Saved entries
----------------

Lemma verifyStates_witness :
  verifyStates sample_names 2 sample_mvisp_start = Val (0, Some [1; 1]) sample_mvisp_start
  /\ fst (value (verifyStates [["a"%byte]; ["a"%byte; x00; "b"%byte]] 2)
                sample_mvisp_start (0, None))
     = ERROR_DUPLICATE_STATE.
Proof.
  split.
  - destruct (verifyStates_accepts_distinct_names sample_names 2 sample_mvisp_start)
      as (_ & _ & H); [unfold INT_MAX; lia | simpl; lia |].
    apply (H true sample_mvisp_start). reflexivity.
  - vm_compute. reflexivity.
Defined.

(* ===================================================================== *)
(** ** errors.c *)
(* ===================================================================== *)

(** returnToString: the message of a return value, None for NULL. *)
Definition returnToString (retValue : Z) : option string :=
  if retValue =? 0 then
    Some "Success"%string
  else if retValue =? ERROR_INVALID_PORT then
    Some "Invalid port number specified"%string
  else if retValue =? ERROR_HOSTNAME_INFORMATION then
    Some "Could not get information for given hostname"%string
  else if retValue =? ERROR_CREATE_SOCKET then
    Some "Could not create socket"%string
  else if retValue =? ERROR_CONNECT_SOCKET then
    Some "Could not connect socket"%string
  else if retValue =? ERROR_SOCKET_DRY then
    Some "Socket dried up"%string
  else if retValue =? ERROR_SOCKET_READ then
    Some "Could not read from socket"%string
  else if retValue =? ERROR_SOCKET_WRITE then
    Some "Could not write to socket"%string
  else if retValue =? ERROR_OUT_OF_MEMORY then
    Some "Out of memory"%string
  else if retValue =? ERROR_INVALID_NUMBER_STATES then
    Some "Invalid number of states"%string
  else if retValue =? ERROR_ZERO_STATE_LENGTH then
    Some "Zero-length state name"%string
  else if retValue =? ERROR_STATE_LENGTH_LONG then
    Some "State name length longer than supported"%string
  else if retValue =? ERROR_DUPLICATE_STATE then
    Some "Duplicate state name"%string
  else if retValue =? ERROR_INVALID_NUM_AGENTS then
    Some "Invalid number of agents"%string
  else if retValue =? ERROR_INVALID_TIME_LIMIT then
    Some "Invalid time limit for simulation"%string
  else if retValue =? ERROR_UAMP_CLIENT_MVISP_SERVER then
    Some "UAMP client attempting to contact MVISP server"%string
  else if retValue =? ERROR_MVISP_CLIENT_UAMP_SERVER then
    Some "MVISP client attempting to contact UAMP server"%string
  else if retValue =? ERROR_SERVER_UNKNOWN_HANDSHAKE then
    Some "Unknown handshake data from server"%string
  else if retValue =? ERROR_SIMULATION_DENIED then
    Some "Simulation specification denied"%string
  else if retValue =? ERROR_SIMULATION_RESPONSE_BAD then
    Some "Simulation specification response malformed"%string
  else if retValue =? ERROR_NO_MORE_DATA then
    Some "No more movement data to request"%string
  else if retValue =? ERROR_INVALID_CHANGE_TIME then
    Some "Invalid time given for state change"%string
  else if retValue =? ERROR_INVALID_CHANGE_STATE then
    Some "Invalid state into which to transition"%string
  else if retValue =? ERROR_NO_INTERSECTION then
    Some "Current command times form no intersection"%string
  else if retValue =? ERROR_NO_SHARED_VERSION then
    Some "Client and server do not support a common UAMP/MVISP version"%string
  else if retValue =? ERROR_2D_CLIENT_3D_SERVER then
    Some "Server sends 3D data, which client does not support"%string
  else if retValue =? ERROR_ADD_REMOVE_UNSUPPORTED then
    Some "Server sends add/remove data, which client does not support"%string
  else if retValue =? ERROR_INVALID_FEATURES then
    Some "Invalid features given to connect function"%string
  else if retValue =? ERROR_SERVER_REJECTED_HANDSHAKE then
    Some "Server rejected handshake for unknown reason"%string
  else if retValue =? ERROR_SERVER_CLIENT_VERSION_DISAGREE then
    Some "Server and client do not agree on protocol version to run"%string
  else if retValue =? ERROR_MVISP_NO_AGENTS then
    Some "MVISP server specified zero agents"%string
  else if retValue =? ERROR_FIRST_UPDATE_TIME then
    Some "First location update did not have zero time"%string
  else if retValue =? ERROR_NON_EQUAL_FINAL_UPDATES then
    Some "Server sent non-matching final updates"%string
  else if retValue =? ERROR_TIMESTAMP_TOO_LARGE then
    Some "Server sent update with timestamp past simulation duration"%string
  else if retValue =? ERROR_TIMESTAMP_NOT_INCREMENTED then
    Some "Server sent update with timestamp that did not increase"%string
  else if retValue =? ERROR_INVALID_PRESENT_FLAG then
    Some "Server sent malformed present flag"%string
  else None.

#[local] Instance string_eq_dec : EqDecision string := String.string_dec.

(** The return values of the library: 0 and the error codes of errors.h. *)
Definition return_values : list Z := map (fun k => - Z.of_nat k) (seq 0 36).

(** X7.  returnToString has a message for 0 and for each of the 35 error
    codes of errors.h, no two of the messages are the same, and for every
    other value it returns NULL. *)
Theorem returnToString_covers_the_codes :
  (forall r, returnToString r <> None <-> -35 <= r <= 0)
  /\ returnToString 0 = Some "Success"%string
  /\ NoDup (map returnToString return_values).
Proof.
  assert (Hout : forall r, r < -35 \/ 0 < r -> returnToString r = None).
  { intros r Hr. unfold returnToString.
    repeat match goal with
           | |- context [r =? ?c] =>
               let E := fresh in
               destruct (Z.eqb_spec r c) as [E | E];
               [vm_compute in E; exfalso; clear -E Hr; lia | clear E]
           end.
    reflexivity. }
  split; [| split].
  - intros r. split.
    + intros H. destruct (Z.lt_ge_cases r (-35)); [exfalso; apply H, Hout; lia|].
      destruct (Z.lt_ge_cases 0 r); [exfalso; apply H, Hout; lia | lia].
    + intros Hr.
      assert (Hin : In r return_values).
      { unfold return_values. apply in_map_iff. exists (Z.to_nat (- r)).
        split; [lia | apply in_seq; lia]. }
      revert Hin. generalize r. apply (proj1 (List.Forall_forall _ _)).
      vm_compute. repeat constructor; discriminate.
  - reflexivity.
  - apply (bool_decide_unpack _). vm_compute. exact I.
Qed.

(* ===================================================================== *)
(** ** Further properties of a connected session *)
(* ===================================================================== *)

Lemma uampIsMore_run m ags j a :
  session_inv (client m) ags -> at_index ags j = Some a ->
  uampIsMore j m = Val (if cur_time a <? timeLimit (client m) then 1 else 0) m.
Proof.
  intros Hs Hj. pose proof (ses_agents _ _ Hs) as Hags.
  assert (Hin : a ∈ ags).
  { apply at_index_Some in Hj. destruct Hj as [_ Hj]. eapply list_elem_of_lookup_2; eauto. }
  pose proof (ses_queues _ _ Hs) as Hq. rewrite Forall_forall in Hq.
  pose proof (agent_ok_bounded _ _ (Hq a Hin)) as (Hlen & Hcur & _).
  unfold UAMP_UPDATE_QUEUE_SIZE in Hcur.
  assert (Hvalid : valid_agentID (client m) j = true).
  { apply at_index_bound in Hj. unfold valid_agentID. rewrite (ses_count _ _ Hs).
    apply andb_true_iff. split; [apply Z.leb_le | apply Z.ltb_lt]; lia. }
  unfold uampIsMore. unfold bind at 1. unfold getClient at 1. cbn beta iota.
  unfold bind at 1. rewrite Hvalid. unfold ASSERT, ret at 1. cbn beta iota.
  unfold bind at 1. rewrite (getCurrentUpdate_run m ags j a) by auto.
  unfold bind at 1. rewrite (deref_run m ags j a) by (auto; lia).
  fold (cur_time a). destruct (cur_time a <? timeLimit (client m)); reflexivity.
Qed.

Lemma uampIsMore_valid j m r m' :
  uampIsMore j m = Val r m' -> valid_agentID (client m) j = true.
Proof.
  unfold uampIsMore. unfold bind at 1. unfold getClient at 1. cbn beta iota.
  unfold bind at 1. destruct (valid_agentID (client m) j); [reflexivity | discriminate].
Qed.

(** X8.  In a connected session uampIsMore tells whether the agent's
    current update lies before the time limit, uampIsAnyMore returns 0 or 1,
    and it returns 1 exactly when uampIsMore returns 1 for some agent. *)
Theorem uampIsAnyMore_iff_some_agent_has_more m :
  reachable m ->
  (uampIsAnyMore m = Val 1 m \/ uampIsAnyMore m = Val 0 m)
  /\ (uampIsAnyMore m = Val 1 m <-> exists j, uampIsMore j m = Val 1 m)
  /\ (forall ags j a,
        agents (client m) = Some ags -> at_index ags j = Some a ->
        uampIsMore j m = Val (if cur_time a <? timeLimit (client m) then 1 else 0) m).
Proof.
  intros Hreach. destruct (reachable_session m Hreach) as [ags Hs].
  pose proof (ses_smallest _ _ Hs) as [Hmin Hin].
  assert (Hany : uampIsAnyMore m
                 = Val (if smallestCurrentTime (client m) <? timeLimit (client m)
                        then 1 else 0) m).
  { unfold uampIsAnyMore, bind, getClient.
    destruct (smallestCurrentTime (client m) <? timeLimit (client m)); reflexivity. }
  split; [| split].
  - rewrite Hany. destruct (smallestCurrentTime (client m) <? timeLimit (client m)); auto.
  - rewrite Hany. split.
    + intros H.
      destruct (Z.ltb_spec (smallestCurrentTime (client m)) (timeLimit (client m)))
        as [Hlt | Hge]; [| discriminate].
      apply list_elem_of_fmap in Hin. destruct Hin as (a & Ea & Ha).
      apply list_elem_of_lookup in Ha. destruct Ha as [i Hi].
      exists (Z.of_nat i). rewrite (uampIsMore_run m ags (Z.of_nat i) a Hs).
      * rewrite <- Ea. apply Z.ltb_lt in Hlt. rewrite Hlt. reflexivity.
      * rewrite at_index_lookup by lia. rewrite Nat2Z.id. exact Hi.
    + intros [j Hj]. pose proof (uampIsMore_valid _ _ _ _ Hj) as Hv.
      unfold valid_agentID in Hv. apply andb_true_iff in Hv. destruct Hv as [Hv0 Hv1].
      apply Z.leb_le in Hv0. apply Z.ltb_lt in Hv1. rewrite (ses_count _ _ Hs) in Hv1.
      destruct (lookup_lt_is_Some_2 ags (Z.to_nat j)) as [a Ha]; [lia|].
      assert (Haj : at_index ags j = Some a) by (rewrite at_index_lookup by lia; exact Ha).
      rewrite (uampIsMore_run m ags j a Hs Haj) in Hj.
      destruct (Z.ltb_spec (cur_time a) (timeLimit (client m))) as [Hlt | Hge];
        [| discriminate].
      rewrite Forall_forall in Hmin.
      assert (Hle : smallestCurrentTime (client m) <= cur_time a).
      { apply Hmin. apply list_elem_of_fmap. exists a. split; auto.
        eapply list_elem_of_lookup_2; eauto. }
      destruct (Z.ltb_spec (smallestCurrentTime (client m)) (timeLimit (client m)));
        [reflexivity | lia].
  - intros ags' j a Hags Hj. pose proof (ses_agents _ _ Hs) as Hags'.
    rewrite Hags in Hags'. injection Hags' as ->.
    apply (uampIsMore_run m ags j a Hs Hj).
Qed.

----------------

Prompt: Could you please copy the lines above exactly, beginning at the first and ending at the line that contains "- destruct (verifyStates_accepts_distinct_names"?

Finished exercise:
Lemma verifyStates_witness :
  verifyStates sample_names 2 sample_mvisp_start = Val (0, Some [1; 1]) sample_mvisp_start
  /\ fst (value (verifyStates [["a"%byte]; ["a"%byte; x00; "b"%byte]] 2)
                sample_mvisp_start (0, None))
     = ERROR_DUPLICATE_STATE.
Proof.
  split.
  - destruct (verifyStates_accepts_distinct_names sample_names 2 sample_mvisp_start)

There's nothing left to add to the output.